> _Your goal_
Keyword search on "console": report each line of the records that contains it.

Saved entries
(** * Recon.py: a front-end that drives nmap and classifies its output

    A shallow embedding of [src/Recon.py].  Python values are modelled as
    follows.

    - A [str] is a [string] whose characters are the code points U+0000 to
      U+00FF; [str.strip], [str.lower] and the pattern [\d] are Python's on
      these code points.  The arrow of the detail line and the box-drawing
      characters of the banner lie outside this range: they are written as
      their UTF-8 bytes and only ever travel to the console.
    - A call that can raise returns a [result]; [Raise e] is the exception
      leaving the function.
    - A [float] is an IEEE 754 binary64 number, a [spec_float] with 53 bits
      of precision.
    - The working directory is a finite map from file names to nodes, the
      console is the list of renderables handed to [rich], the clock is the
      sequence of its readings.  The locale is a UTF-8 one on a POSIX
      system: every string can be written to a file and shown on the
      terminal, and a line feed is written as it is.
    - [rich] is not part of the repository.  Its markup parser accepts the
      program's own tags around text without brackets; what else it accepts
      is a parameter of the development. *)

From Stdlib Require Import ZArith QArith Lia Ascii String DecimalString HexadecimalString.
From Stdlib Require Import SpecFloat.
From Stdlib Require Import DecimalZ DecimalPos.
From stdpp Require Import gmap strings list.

> _Response_
      their UTF-8 bytes and only ever travel to the console.
      console is the list of renderables handed to [rich], the clock is the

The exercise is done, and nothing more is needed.